---- The input
(** X12. On a board whose ranks are ranks of the deck, [full_house_levels]
    returns, and the couplets that fulfill one of its levels are these.
    When some rank has two cards on the board and none has more: the
    pocket pairs of a rank with one card on the board, and the couplets of
    two different ranks of which one has two cards on the board and the
    other one or two.  When some rank has three cards or more on the
    board: the pocket pairs of a rank of the deck with at most one card on
    the board.  On a board without a repeated rank there is no level. *)
Theorem full_house_levels_match (board : list Card) :
  Forall (λ card, 0 ≤ rank card < num_ranks) board →
  let count r := length (filter (λ card, rank card = r) board) in
  ∃ levels,
    full_house_levels board = Ok levels
    ∧ ((∀ r, (count r ≤ 1)%nat) → levels = [])
    ∧ ∀ cp,
        let r1 := rank (card_1 cp) in
        let r2 := rank (card_2 cp) in
        fulfills_a_level cp levels
        ↔ ((∀ r, (count r ≤ 2)%nat) ∧ (∃ r, count r = 2%nat)
           ∧ ((r1 = r2 ∧ count r1 = 1%nat)
              ∨ (r1 ≠ r2 ∧ count r1 = 2%nat ∧ (1 ≤ count r2)%nat)
              ∨ (r1 ≠ r2 ∧ (1 ≤ count r1)%nat ∧ count r2 = 2%nat)))
          ∨ ((∃ r, (3 ≤ count r)%nat)
             ∧ r1 = r2 ∧ r1 ∈ rank_range ∧ (count r1 ≤ 1)%nat).
Proof.
  intros Hboard count.
  destruct (tally_ranks_Ok board Hboard) as (t & Ht & _).
  assert (∀ r, r ∈ rank_range → tally t r = Z.of_nat (count r)) as Htally
    by (intros r Hr; by apply tally_ranks_tally).
  assert (∀ r, (0 < count r)%nat → r ∈ rank_range) as Hon
    by (intros r; by apply rank_on_board).
  assert (∀ k, 0 < k → (k ≤ max_tally t ↔ ∃ r, (Z.to_nat k ≤ count r)%nat))
    as Hmax.
  { intros k Hk. split.
    - intros Hle. destruct (max_tally_witness t k Hk Hle) as (r & Hr & Hge).
      exists r. rewrite (Htally r Hr) in Hge. lia.
    - intros (r & Hr). assert (r ∈ rank_range) as Hin by (apply Hon; lia).
      pose proof (max_tally_upper t r Hin) as Hup.
      rewrite (Htally r Hin) in Hup. lia. }
  pose proof (Hmax 1 ltac:(lia)) as Hmax1.
  pose proof (Hmax 2 ltac:(lia)) as Hmax2.
  pose proof (Hmax 3 ltac:(lia)) as Hmax3.
  change (Z.to_nat 1) with 1%nat in Hmax1.
  change (Z.to_nat 2) with 2%nat in Hmax2.
  change (Z.to_nat 3) with 3%nat in Hmax3. clear Hmax.
  unfold full_house_levels. rewrite Ht, bind_Ok.
  destruct (Z.eqb_spec (max_tally t) 2) as [E2 | E2].
  - (* a paired board *)
    eexists. split; [done |].
    assert (∀ r, (count r ≤ 2)%nat) as Hle2.
    { intros r. destruct (Nat.le_gt_cases (count r) 2) as [? | Hgt]; [done |].
      assert (3 ≤ max_tally t) by (apply Hmax3; exists r; lia). lia. }
    assert (∃ r, count r = 2%nat) as Hex2.
    { destruct (proj1 Hmax2 ltac:(lia)) as (r & Hr). exists r.
      specialize (Hle2 r). lia. }
    split.
    { intros Hle1. destruct Hex2 as (r & Hr). specialize (Hle1 r). lia. }
    intros cp. set (r1 := rank (card_1 cp)). set (r2 := rank (card_2 cp)).
      unfold fulfills_a_level. split.
    + intros (level & pattern & Hlevel & Hpat & Hf). left.
      split; [done |]. split; [done |].
      apply elem_of_flat_map in Hlevel as (r & Hr & Hlevel).
      pose proof (rank_range_not_wildcard r Hr) as Hw.
      pose proof (Htally r Hr) as Hc.
      destruct (Z.eqb_spec (tally t r) 1) as [H1 | H1].
      * apply list_elem_of_singleton in Hlevel as ->.
        apply list_elem_of_singleton in Hpat as ->.
        apply fulfills_rank_pattern in Hf; [| done..].
        left. fold r1 r2 in Hf. split; [lia |].
        assert (r1 = r) as -> by tauto. lia.
      * destruct (Z.eqb_spec (tally t r) 2) as [H2 | H2];
          [| by apply elem_of_nil in Hlevel].
        apply list_elem_of_fmap in Hlevel as (inner & -> & Hinner).
        apply list_elem_of_filter in Hinner as [Hcase Hinner].
        apply list_elem_of_singleton in Hpat as ->.
        pose proof (rank_range_not_wildcard inner Hinner) as Hwi.
        pose proof (Htally inner Hinner) as Hci.
        assert (r ≠ inner) as Hne by (intros ->; lia).
        apply fulfills_rank_pattern in Hf; [| done..]. fold r1 r2 in Hf.
        right. destruct Hf as [[-> ->] | [-> ->]]; [left | right]; lia.
    + intros [(_ & _ & Hcase) | ((r & Hr) & _)];
        [| assert (3 ≤ max_tally t) by (apply Hmax3; by exists r); lia].
      assert (∀ r inner,
                count r = 2%nat → (1 ≤ count inner)%nat → r ≠ inner →
                ((r1 = r ∧ r2 = inner) ∨ (r1 = inner ∧ r2 = r)) →
                ∃ level pattern,
                  level ∈ flat_map
                    (λ rank,
                       let rank_tally := tally t rank in
                       if rank_tally =? 1 then [[pair_couplet rank]]
                       else if rank_tally =? 2 then
                         map (λ inner_rank,
                                [mkCouplet (mkCard rank anything)
                                           (mkCard inner_rank anything)])
                             (filter (λ inner_rank,
                                        tally t inner_rank = 1
                                        ∨ (tally t inner_rank = 2
                                           ∧ inner_rank < rank))
                                     rank_range)
                       else [])
                    rank_range
                  ∧ pattern ∈ level
                  ∧ CoupletOps.fulfills cp pattern = true) as Hmixed.
      { assert (∀ r inner,
                  count r = 2%nat → r ≠ inner →
                  (count inner = 1%nat ∨ (count inner = 2%nat ∧ inner < r)) →
                  ((r1 = r ∧ r2 = inner) ∨ (r1 = inner ∧ r2 = r)) →
                  ∃ level pattern,
                    level ∈ flat_map
                      (λ rank,
                         let rank_tally := tally t rank in
                         if rank_tally =? 1 then [[pair_couplet rank]]
                         else if rank_tally =? 2 then
                           map (λ inner_rank,
                                  [mkCouplet (mkCard rank anything)
                                             (mkCard inner_rank anything)])
                               (filter (λ inner_rank,
                                          tally t inner_rank = 1
                                          ∨ (tally t inner_rank = 2
                                             ∧ inner_rank < rank))
                                       rank_range)
                         else [])
                      rank_range
                    ∧ pattern ∈ level
                    ∧ CoupletOps.fulfills cp pattern = true) as Hordered.
        { intros r inner Hr Hne Hinner Hranks.
          assert (r ∈ rank_range) as Hrin by (apply Hon; lia).
          assert (inner ∈ rank_range) as Hiin by (apply Hon; lia).
          pose proof (Htally r Hrin) as Hc. pose proof (Htally inner Hiin) as Hci.
          exists [mkCouplet (mkCard r anything) (mkCard inner anything)],
                 (mkCouplet (mkCard r anything) (mkCard inner anything)).
          split; [| split; [left |]].
          - apply elem_of_flat_map. exists r. split; [done |]. cbv zeta.
            destruct (Z.eqb_spec (tally t r) 1) as [? | _]; [lia |].
            destruct (Z.eqb_spec (tally t r) 2) as [_ | ?]; [| lia].
            apply list_elem_of_fmap. exists inner. split; [done |].
            apply list_elem_of_filter. split; [lia | done].
          - apply fulfills_rank_pattern;
              [by apply rank_range_not_wildcard..|]. by fold r1 r2. }
        intros r inner Hr Hinner Hne Hranks.
        pose proof (Hle2 inner) as Hi2.
        destruct (decide (count inner = 1%nat)) as [Hi1 | Hi1];
          [apply (Hordered r inner); auto |].
        destruct (Z.lt_total inner r) as [Hlt | [-> | Hgt]]; [| done |].
        - apply (Hordered r inner); [done | done | right; lia | done].
        - apply (Hordered inner r); [lia | done | right; lia | tauto]. }
      destruct Hcase as [[Heq Hc1] | [(Hne & Hc1 & Hc2) | (Hne & Hc1 & Hc2)]].
      * assert (r1 ∈ rank_range) as Hrin by (apply Hon; lia).
        exists [pair_couplet r1], (pair_couplet r1).
        split; [| split; [left |]].
        -- apply elem_of_flat_map. exists r1. split; [done |]. cbv zeta.
           rewrite (proj2 (Z.eqb_eq (tally t r1) 1)); [left |].
           rewrite (Htally r1 Hrin). lia.
        -- apply fulfills_rank_pattern;
             [by apply rank_range_not_wildcard..|]. fold r1 r2. auto.
      * apply (Hmixed r1 r2); auto.
      * apply (Hmixed r2 r1); auto.
  - destruct (Z.geb_spec (max_tally t) 3) as [E3 | E3].
    + (* three cards of one rank on the board *)
      eexists. split; [done |].
      destruct (proj1 Hmax3 E3) as (r3 & Hr3).
      split.
      { intros Hle1. specialize (Hle1 r3). lia. }
      assert (∀ r, r ∈ rank_range → 0 ≤ tally t r) as Hnonneg
        by (intros r Hr; rewrite (Htally r Hr); lia).
      assert (∃ r, r ∈ rank_range ∧ 3 ≤ tally t r) as Htrips.
      { exists r3. assert (r3 ∈ rank_range) as Hin by (apply Hon; lia).
        split; [done |]. rewrite (Htally r3 Hin). lia. }
      intros cp. set (r1 := rank (card_1 cp)). set (r2 := rank (card_2 cp)).
      unfold fulfills_a_level. split.
      * intros (level & pattern & Hlevel & Hpat & Hf). right.
        split; [by exists r3 |].
        apply (full_house_scan_levels t level Hnonneg Htrips) in Hlevel
          as (r & Hr & Hle & ->).
        apply list_elem_of_singleton in Hpat as ->.
        pose proof (rank_range_not_wildcard r Hr) as Hw.
        apply fulfills_rank_pattern in Hf; [| done..]. fold r1 r2 in Hf.
        rewrite (Htally r Hr) in Hle.
        assert (r1 = r ∧ r2 = r) as [-> ->] by tauto.
        split; [done |]. split; [done | lia].
      * intros [(Hle2 & _) | (_ & Heq & Hrin & Hle)].
        { specialize (Hle2 r3). lia. }
        exists [pair_couplet r1], (pair_couplet r1).
        split; [| split; [left |]].
        -- apply (full_house_scan_levels t _ Hnonneg Htrips).
           exists r1. split; [done |]. split; [| done].
           rewrite (Htally r1 Hrin). lia.
        -- apply fulfills_rank_pattern;
             [by apply rank_range_not_wildcard..|]. fold r1 r2. auto.
    + (* no repeated rank *)
      pose proof (max_tally_nonneg t) as H0.
      eexists. split; [done |]. split; [done |].
      intros cp. set (r1 := rank (card_1 cp)). set (r2 := rank (card_2 cp)).
      unfold fulfills_a_level. split.
      * intros (level & pattern & Hlevel & _). by apply elem_of_nil in Hlevel.
      * intros [(_ & (r & Hr) & _) | ((r & Hr) & _)].
        -- assert (2 ≤ max_tally t) by (apply Hmax2; exists r; lia).
           assert (¬ 3 ≤ max_tally t) by lia. lia.
        -- assert (3 ≤ max_tally t) by (apply Hmax3; by exists r). lia.
Qed.

(** ** The rank levels of an unpaired board *)

Lemma count_NoDup (l : list Z) r :
  NoDup l →
  length (filter (λ x, x = r) l) = if decide (r ∈ l) then 1%nat else 0%nat.
Proof.
  induction 1 as [| x l Hx Hnd IH]; [done |].
  rewrite filter_cons. destruct (decide (x = r)) as [-> | Hne]; simpl; rewrite IH.
  - rewrite decide_False by done. rewrite decide_True by left. done.
  - destruct (decide (r ∈ l)) as [Hin | Hnin].
    + rewrite decide_True by by right. done.
    + rewrite decide_False; [done |]. rewrite not_elem_of_cons. split; congruence.
Qed.

Lemma count_repeated (l : list Z) :
  ¬ NoDup l → ∃ r, r ∈ l ∧ (2 ≤ length (filter (λ x, x = r) l))%nat.
Proof.
  induction l as [| x l IH]; intros Hdup; [destruct Hdup; constructor |].
  destruct (decide (x ∈ l)) as [Hin | Hnin].
  - exists x. split; [left |]. rewrite filter_cons, decide_True by done. simpl.
    assert (x ∈ filter (λ y, y = x) l) as H by by apply list_elem_of_filter.
    destruct (filter (λ y, y = x) l); [by apply elem_of_nil in H | simpl; lia].
  - destruct IH as (r & Hr & Hc); [intros ?; apply Hdup; by constructor |].
    exists r. split; [by right |]. rewrite filter_cons. case_decide; simpl; lia.
Qed.

(** On a non-empty board without a repeated rank every tally is 0 or 1. *)
Lemma unpaired_tallies board t :
  Forall (λ card, 0 ≤ rank card < num_ranks) board →
  tally_ranks board = Ok t → board ≠ [] → NoDup (map rank board) →
  max_tally t = 1
  ∧ ∀ r, r ∈ rank_range →
         tally t r = (if decide (r ∈ map rank board) then 1 else 0).
Proof.
  intros Hboard Ht Hne Hnd.
  assert (∀ r, r ∈ rank_range →
               tally t r = (if decide (r ∈ map rank board) then 1 else 0))
    as Htally.
  { intros r Hr. destruct (tally_ranks_tally board t r Ht Hr) as [_ ->].
    rewrite <- length_filter_rank, count_NoDup by done. by case_decide. }
  split; [| done]. apply Z.le_antisymm.
  - apply max_tally_fold_upper; [done |]. intros r Hr.
    rewrite (Htally r Hr). case_decide; lia.
  - destruct board as [| c board']; [done |].
    apply Forall_cons in Hboard as [Hc _].
    assert (rank c ∈ rank_range) as Hr by by apply elem_of_rank_range.
    etrans; [| apply (max_tally_upper t _ Hr)].
    rewrite (Htally _ Hr), decide_True; [done | left].
Qed.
--------
Assignment> Only the lines above starting at the line that holds "x = r) l))%nat." and ending at the line that holds "- destruct IH" are to be repeated, exactly and in full.

Response to this task>
  ¬ NoDup l → ∃ r, r ∈ l ∧ (2 ≤ length (filter (λ x, x = r) l))%nat.
Proof.
  induction l as [| x l IH]; intros Hdup; [destruct Hdup; constructor |].
  destruct (decide (x ∈ l)) as [Hin | Hnin].
  - exists x. split; [left |]. rewrite filter_cons, decide_True by done. simpl.
    assert (x ∈ filter (λ y, y = x) l) as H by by apply list_elem_of_filter.
    destruct (filter (λ y, y = x) l); [by apply elem_of_nil in H | simpl; lia].
  - destruct IH as (r & Hr & Hc); [intros ?; apply Hdup; by constructor |].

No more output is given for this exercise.